REQUIRED WORK >> Look below for the lines from the one with "thread_count env fuel" to the one with "st <= n < local_count st')%nat) /\", and copy exactly those lines, both ends included.

Saved data entries:
↓
(* ===== verification/CodegenMain.v ===== *)
(** * CodegenMain: the code of an expression computes its value

    The induction over [draw_eval_vec4] and [draw_eval_condition], and the text they
    print, assembled and run. *)

From Stdlib Require Import String Ascii.
From stdpp Require Import gmap sets relations.
From S2P Require Import Prelude FourState Vector4 Vector4Value Vector4Ops Vector4Arith Vector4Reduce Bits Thread ThreadDiv ThreadSpec ThreadShift.
From S2P Require Import Machine MachineRun EmitWp Codegen CodegenAlloc EmitOps ExprSem CodegenNumber CodegenSpec.
From S2P Require Import CodegenSelect CodegenCond.
Import Bit4.

Open Scope ivl_scope.

Section Main.
Context `{World}.
Variables (nets : symbol -> option nat) (thread_count : nat) (env : nat -> bits).
Hypothesis not_stopped : schedule_stopped = false.
Hypothesis Hsig : signals_ok nets env.
Implicit Types (st : cg) (W U : gset nat) (e : ivl_expr_t).

Local Abbreviation acts := (acts nets thread_count).
Local Abbreviation decides := (decides nets thread_count).
Local Abbreviation gen_ok := (gen_ok nets env).
Local Abbreviation wf := (wf nets env).

(** [fuel] is enough for the value of [e], and for [e] as a condition. *)
Definition vec4_fuel (fuel : nat) e : Prop := (2 * depth e <= fuel)%nat.
Definition condition_fuel (fuel : nat) e : Prop := (2 * depth e + 1 <= fuel)%nat.

Lemma depth_pos e : (0 < depth e)%nat.
Proof. destruct e as [| | | | | | |? ? []]; cbn; lia. Qed.

Lemma draw_step fuel (IHv : forall e, gen_ok e = true -> vec4_fuel fuel e -> part_ok nets thread_count env (draw_eval_vec4 thread_count fuel) e)
    (IHc : forall e, wf e = true -> condition_fuel fuel e -> cond_ok nets thread_count env (draw_eval_condition thread_count fuel) e) e :
  gen_ok e = true -> vec4_fuel (S fuel) e -> part_ok nets thread_count env (draw_eval_vec4 thread_count (S fuel)) e.
Proof.
  intros Hg Hf W U Hroom. unfold vec4_fuel, condition_fuel in *. cbn [draw_eval_vec4].
  assert (Hw : is_zero_replication e = false -> wf e = true) by (intros Hz; unfold ExprSem.wf; by rewrite Hz).
  assert (IHw : forall e', wf e' = true -> (depth e' < depth e)%nat -> part_ok nets thread_count env (draw_eval_vec4 thread_count fuel) e').
  { intros e' He' Hd. apply IHv; [by apply (wf_parts nets env)|lia]. }
  destruct e as [a ds|a text|a sig|a op e1|a op e1 e2|a e1 e2 e3|a rept parms|a e1 [e2|]]; cbn [draw_eval_vec4_ is_zero_replication] in *;
    try specialize (Hw eq_refl).
  - by apply draw_number_ok.
  - by apply draw_string_ok.
  - by apply draw_signal_ok.
  - destruct (wf_unary _ _ _ _ _ Hw) as (H1 & _). eapply draw_unary_ok; [done..|apply IHw; [done|cbn; lia]|exact Hroom].
  - destruct (wf_binary _ _ _ _ _ _ Hw) as (H1 & H2 & Hok). cbn [depth] in IHw, Hf.
    assert (I1 := IHw e1 H1 ltac:(lia)). assert (I2 := IHw e2 H2 ltac:(lia)).
    destruct op; cbn [draw_binary_vec4]; try done;
      first [by eapply draw_arith_ok | by eapply draw_bitwise_ok | by eapply draw_compare_ok | by eapply draw_le_ok | by eapply draw_lrs_ok
        | by eapply draw_limpl_ok | by eapply draw_lequiv_ok | idtac].
    + eapply draw_logical_ok; [done|by left|done|apply IHc; [done|lia]|done|exact Hroom].
    + eapply draw_logical_ok; [done|by right|done|apply IHc; [done|lia]|done|exact Hroom].
    + eapply draw_lrs_ok; [done|exact (draw_eval_condition thread_count fuel)|done|exact Hsig|done|done|done|exact Hroom].
    + eapply draw_lrs_ok; [done|exact (draw_eval_condition thread_count fuel)|done|exact Hsig|done|done|done|exact Hroom].
    + eapply draw_lrs_ok; [done|exact (draw_eval_condition thread_count fuel)|done|exact Hsig|done|done|done|exact Hroom].
  - destruct (wf_ternary _ _ _ _ _ _ Hw) as (H1 & H2 & H3 & _). cbn [depth] in IHw, Hf.
    eapply draw_ternary_ok; [done|done|apply IHc; [done|lia]|apply IHw; [done|lia]|apply IHw; [done|lia]|exact Hroom].
  - destruct (gen_ok_concat _ _ _ _ _ Hg) as (_ & Hgs & _). eapply draw_concat_ok; [..|exact Hroom]; try done.
    rewrite List.Forall_forall in *. intros e' Hin. apply IHv; [by apply Hgs|]. pose proof (max_of_le depth e' parms Hin). cbn [depth] in Hf. lia.
  - destruct (wf_select _ _ _ _ _ Hw) as (H1 & H2 & _). cbn [depth] in IHw. eapply draw_select_ok; [..|exact Hroom]; try done; (apply IHw; [done|lia]).
  - pose proof (wf_pad _ _ _ _ Hw) as H1. cbn [depth] in IHw. eapply draw_select_pad_ok; [..|exact Hroom]; try done. apply IHw; [done|lia].
Qed.

Lemma condition_step fuel (IHv : forall e, gen_ok e = true -> vec4_fuel fuel e -> part_ok nets thread_count env (draw_eval_vec4 thread_count fuel) e)
    (IHc : forall e, wf e = true -> condition_fuel fuel e -> cond_ok nets thread_count env (draw_eval_condition thread_count fuel) e) e :
  wf e = true -> condition_fuel (S fuel) e -> cond_ok nets thread_count env (draw_eval_condition thread_count (S fuel)) e.
Proof.
  intros Hw Hf W U Hroom. unfold vec4_fuel, condition_fuel in *. cbn [draw_eval_condition].
  assert (IHw : forall e', wf e' = true -> (depth e' <= depth e)%nat -> part_ok nets thread_count env (draw_eval_vec4 thread_count fuel) e').
  { intros e' He' Hd. apply IHv; [by apply (wf_parts nets env)|lia]. }
  assert (Hfall : decides (draw_condition_fallback (draw_eval_vec4 thread_count fuel) e) W U (or_all (eval env e))).
  { eapply draw_fallback_ok; [..|exact Hroom]; try done; [exact (draw_eval_condition thread_count fuel)|by apply IHw]. }
  assert (Hless : room W U (depth e) (registers e)) by (eapply room_mono; [| |exact Hroom]; lia).
  destruct e as [a ds|a text|a sig|a op e1|a op e1 e2|a e1 e2 e3|a rept parms|a e1 e2]; try exact Hfall.
  destruct (wf_binary _ _ _ _ _ _ Hw) as (H1 & H2 & _). cbn [depth] in IHw, Hf.
  assert (I1 := IHw e1 H1 ltac:(lia)). assert (I2 := IHw e2 H2 ltac:(lia)).
  destruct op; cbn [draw_eval_condition_]; try exact Hfall;
    first [eapply draw_cond_compare_ok; [..|exact Hless] | eapply draw_cond_le_ok; [..|exact Hless] | eapply draw_cond_lor_ok; [..|exact Hroom]];
    try done; try exact (draw_eval_condition thread_count fuel); try exact (draw_eval_vec4 thread_count fuel); (apply IHc; [done|lia]).
Qed.

Lemma draw_correct fuel :
  (forall e, gen_ok e = true -> vec4_fuel fuel e -> part_ok nets thread_count env (draw_eval_vec4 thread_count fuel) e) /\
  (forall e, wf e = true -> condition_fuel fuel e -> cond_ok nets thread_count env (draw_eval_condition thread_count fuel) e).
Proof.
  induction fuel as [|fuel [IHv IHc]].
  - split; intros e _ Hf; pose proof (depth_pos e); unfold vec4_fuel, condition_fuel in Hf; lia.
  - split; intros e He Hf; [by apply draw_step|by apply condition_step].
Qed.
End Main.

(** ** The text, assembled *)

Section Assembled.
Variables (nets : symbol -> option nat) (thread_count : nat).
Implicit Types (lab : symbol -> option nat) (out pre post : list asm_line).

Lemma compile_text_app lab x y code : compile_text lab nets (x ++ y) = Some code ->
  exists cx cy, code = cx ++ cy /\ compile_text lab nets x = Some cx /\ compile_text lab nets y = Some cy /\ length cx = ninstr x.
Proof.
  revert code. induction x as [|[s|mn o] x IH]; intros code Hc; cbn in *.
  - by exists [], code.
  - apply IH, Hc.
  - destruct (compile_code lab nets mn o) as [c|]; [|done]. cbn in *. destruct (compile_text lab nets (x ++ y)) as [cs|] eqn:E; [|done].
    injection Hc as <-. destruct (IH cs eq_refl) as (cx & cy & -> & -> & -> & Hl). exists (c :: cx), cy. cbn. by rewrite Hl.
Qed.

Lemma compile_text_ok lab L out : Forall (line_ok nets L) out -> (forall s, s ∈ L -> is_Some (lab s)) -> is_Some (compile_text lab nets out).
Proof.
  intros Hf HL. induction Hf as [|[s|mn o] out Hl _ IH]; cbn; [by eexists|done|].
  destruct (Hl lab HL) as [c ->]. destruct IH as [cs ->]. cbn. by eexists.
Qed.

Lemma code_address_some s pc out : s ∈ labels out -> is_Some (code_address pc out s).
Proof.
  revert pc. induction out as [|[l|mn o] out IH]; intros pc; cbn; [by intros ?%not_elem_of_nil| |apply IH].
  intros [->|Hin]%elem_of_cons; [by rewrite decide_True|]. case_decide; [by eexists|by apply IH].
Qed.

(** A fragment whose labels are its own is in place in any text around it. *)
Lemma fragment_placed lab pre out post code : compile_text lab nets (pre ++ out ++ post) = Some code ->
  (forall x s y, out = x ++ AsmLabel s :: y -> lab s = Some (ninstr pre + ninstr x)%nat) -> placed nets lab code (ninstr pre) out.
Proof.
  revert pre. induction out as [|[s|mn o] out IH]; intros pre Hc Hlab; cbn; [done| |].
  - split; [pose proof (Hlab [] s out eq_refl) as E; cbn in E; by rewrite Nat.add_0_r in E|].
    specialize (IH (pre ++ [AsmLabel s])). rewrite ninstr_app in IH. cbn in IH. rewrite Nat.add_0_r in IH. apply IH.
    + by rewrite <- app_assoc.
    + intros x s' y ->. exact (Hlab (AsmLabel s :: x) s' y eq_refl).
  - split.
    + intros c Hcc. apply compile_text_app in Hc as (cx & cy & -> & _ & Hy & Hl). cbn in Hy. rewrite Hcc in Hy. cbn in Hy.
      destruct (compile_text lab nets (out ++ post)); [|done]. injection Hy as <-. by rewrite <- Hl, list_lookup_middle.
    + specialize (IH (pre ++ [AsmCode mn o])). rewrite ninstr_app in IH. cbn in IH. rewrite Nat.add_1_r in IH. apply IH.
      * by rewrite <- app_assoc.
      * intros x s' y ->. rewrite (Hlab (AsmCode mn o :: x) s' y eq_refl). cbn. f_equal. lia.
Qed.

Lemma own_labels pre x s y post : NoDup (labels (x ++ AsmLabel s :: y)) -> s ∉ labels pre ->
  code_address 0 (pre ++ (x ++ AsmLabel s :: y) ++ post) s = Some (ninstr pre + ninstr x)%nat.
Proof.
  intros Hn Hp. rewrite labels_app in Hn. cbn in Hn. apply list.NoDup_app in Hn as (_ & Hx & _). rewrite <- app_assoc, app_assoc. cbn.
  rewrite code_address_at; [by rewrite ninstr_app|]. rewrite labels_app, elem_of_app. intros [Hin|Hin]; [done|].
  apply (Hx s Hin). by apply elem_of_cons; left.
Qed.

Lemma NoDup_fresh lo hi : NoDup (fresh thread_count lo hi).
Proof. unfold fresh. apply NoDup_fmap_2; [intros x y E; by injection E|]. apply NoDup_seq. Qed.

(** A complete fragment assembles on its own. *)
Lemma fragment_assembles lo out hi : frag nets thread_count [] lo out [] hi ->
  is_Some (assemble nets out) /\ NoDup (labels out) /\ (forall s, s ∈ labels out -> exists n, s = SymCode thread_count n /\ (lo <= n < hi)%nat).
Proof.
  intros [Hle Hl Hf]. rewrite app_nil_r in Hl. cbn [app] in *. split; [|split].
  - eapply compile_text_ok; [exact Hf|]. intros s Hs. apply code_address_some. by rewrite Hl.
  - rewrite Hl. apply NoDup_fresh.
  - intros s. rewrite Hl. unfold fresh. intros (n & -> & Hn)%list_elem_of_fmap. exists n. split; [done|]. apply elem_of_seq in Hn. lia.
Qed.
End Assembled.

(** C4. The code generator of expressions is correct.  For a well-formed expression,
    with registers and flags enough, [draw_eval_vec4] succeeds and gives back the
    registers and flags that it allocates; the text it prints assembles, and uses
    each of the labels it has numbered once.  Placed anywhere in a text that does not
    have those labels, a thread that enters the code comes to its end, with the value
    of the expression pushed on its stack, the rest of the stack as it was, and the
    words and flags that were in use unchanged. *)
Theorem compile_expr_correct `{World} nets thread_count env fuel e st W U :
  schedule_stopped = false -> signals_ok nets env -> wf nets env e = true -> vec4_fuel fuel e ->
  alloc st W U -> room W U (depth e) (registers e) ->
  exists st' out code, draw_eval_vec4 thread_count fuel e st = Done tt st' out /\ alloc st' W U /\
    assemble nets out = Some code /\ NoDup (labels out) /\
    (forall s, s ∈ labels out -> exists n, s = SymCode thread_count n /\ (local_count st <= n < local_count st')%nat) /\
    forall pre post text fl ws ls thr, assemble nets (pre ++ out ++ post) = Some text -> (forall s, s ∈ labels out -> s ∉ labels pre) ->
      state_ok (Abs fl ws ls) -> represents thr (Abs fl ws ls) -> pc thr = ninstr pre ->
      exists thr' fl' ws', rtc (one_step text) thr thr' /\ pc thr' = (ninstr pre + ninstr out)%nat /\
        represents thr' (Abs fl' ws' (eval env e :: ls)) /\ keeps W U fl ws fl' ws'.
Proof.
  intros Hstop Hs Hw Hf Ha Hroom.
  pose proof (proj1 (draw_correct nets thread_count env Hstop Hs fuel) e (proj1 (wf_parts nets env e Hw)) Hf W U Hroom) as Hm.
  destruct (acts_run nets thread_count _ W U [] [eval env e] [] st _ _ [] Hm Ha (state_with_ok [] (List.Forall_nil _)))
    as (st' & out & _ & _ & E & F & _ & Ha' & _).
  destruct (fragment_assembles nets thread_count _ out _ F) as ([code Hcode] & Hn & Hlab).
  exists st', out, code. split; [done|]. split; [done|]. split; [done|]. split; [done|]. split; [done|].
  intros pre post text fl ws ls thr Ht Hpre Hok R Hpc.
  destruct (acts_run nets thread_count _ W U [] [eval env e] [] st fl ws ls Hm Ha Hok) as (st2 & out2 & fl' & ws' & E2 & _ & Hrun & _ & K).
  rewrite E in E2. injection E2 as <- <-. destruct (Hrun Hok) as [_ Hreach].
  assert (Hplaced : placed nets (code_address 0 (pre ++ out ++ post)) text (ninstr pre) out).
  { apply (fragment_placed _ _ _ _ post); [exact Ht|]. intros x s y ->. apply own_labels; [done|]. apply Hpre. rewrite labels_app. set_solver. }
  destruct (Hreach _ _ _ Hplaced Hok thr R Hpc) as (thr' & Hsteps & Hpc' & R' & _). by exists thr', fl', ws'.
Qed.

(** Two signals of eight bits, in an empty design; what follows looks at them in
    [(a + 3) * (a > b || b == 3 ? a : b << abs(a))]. *)
Module Sample.
Definition world : World := {| schedule_stopped := false;
  sig_vec4_value := fun n => match n with 0%nat => Some (vec4_of_Z 8 5) | 1%nat => Some (vec4_of_Z 8 6) | _ => None end |}.
Definition nets (s : symbol) : option nat := match s with SymNet 0 _ => Some 0%nat | SymNet 1 _ => Some 1%nat | _ => None end.
Definition env (sig : nat) : bits := bits_of (match sig with 0%nat => vec4_of_Z 8 5 | _ => vec4_of_Z 8 6 end).
Definition at8 : ivl_attr := Attr IVL_VT_LOGIC 8 false.
Definition at1 : ivl_attr := Attr IVL_VT_LOGIC 1 false.
Definition sig_a : ivl_expr_t := IVL_EX_SIGNAL at8 0.
Definition sig_b : ivl_expr_t := IVL_EX_SIGNAL at8 1.
Definition three : ivl_expr_t := IVL_EX_NUMBER at8 (list_ascii_of_string "11000000").
Definition condition : ivl_expr_t := IVL_EX_BINARY at1 B_lor (IVL_EX_BINARY at1 B_gt sig_a sig_b) (IVL_EX_BINARY at1 B_eq sig_b three).
Definition expression : ivl_expr_t := IVL_EX_BINARY at8 B_mul (IVL_EX_BINARY at8 B_add sig_a three)
  (IVL_EX_TERNARY at8 condition sig_a (IVL_EX_BINARY at8 B_shl sig_b (IVL_EX_UNARY at8 U_abs sig_a))).

Lemma signals : @signals_ok world nets env.
Proof.
  intros [|[|sig]] [n Hn]; cbn in Hn; [injection Hn as <-..|done]; (eexists _, _; split; [reflexivity|]; split; [reflexivity|]);
    apply vec_is_bits_of, vec_wf_dec_bool; by vm_compute.
Qed.

Lemma reserved d r : (8 + d <= FLAGS_COUNT)%nat -> (4 + r <= WORD_COUNT)%nat -> room (set_seq 0 4) (set_seq 0 8) d r.
Proof. intros ? ?. split; by rewrite size_set_seq. Qed.
End Sample.

Lemma compile_expr_correct_witness :
  exists st' out code, draw_eval_vec4 0 20 Sample.expression cg_init = Done tt st' out /\ alloc st' (set_seq 0 4) (set_seq 0 8) /\
    assemble Sample.nets out = Some code /\ NoDup (labels out) /\
    (forall s, s ∈ labels out -> exists n, s = SymCode 0 n /\ (0 <= n < local_count st')%nat) /\
    forall pre post text fl ws ls thr, assemble Sample.nets (pre ++ out ++ post) = Some text -> (forall s, s ∈ labels out -> s ∉ labels pre) ->
      state_ok (Abs fl ws ls) -> represents thr (Abs fl ws ls) -> pc thr = ninstr pre ->
      exists thr' fl' ws', rtc (@one_step Sample.world text) thr thr' /\ pc thr' = (ninstr pre + ninstr out)%nat /\
        represents thr' (Abs fl' ws' (eval Sample.env Sample.expression :: ls)) /\ keeps (set_seq 0 4) (set_seq 0 8) fl ws fl' ws'.
Proof.
  apply (@compile_expr_correct Sample.world Sample.nets 0 Sample.env 20 Sample.expression cg_init (set_seq 0 4) (set_seq 0 8)).
  - reflexivity.
  - exact Sample.signals.
  - vm_compute. reflexivity.
  - apply Nat.leb_le. vm_compute. reflexivity.
  - exact alloc_init.
  - apply Sample.reserved; apply Nat.leb_le; vm_compute; reflexivity.
Defined.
↑
TASK RESULT >>
Theorem compile_expr_correct `{World} nets thread_count env fuel e st W U :
  schedule_stopped = false -> signals_ok nets env -> wf nets env e = true -> vec4_fuel fuel e ->
  alloc st W U -> room W U (depth e) (registers e) ->
  exists st' out code, draw_eval_vec4 thread_count fuel e st = Done tt st' out /\ alloc st' W U /\
    assemble nets out = Some code /\ NoDup (labels out) /\
    (forall s, s ∈ labels out -> exists n, s = SymCode thread_count n /\ (local_count st <= n < local_count st')%nat) /\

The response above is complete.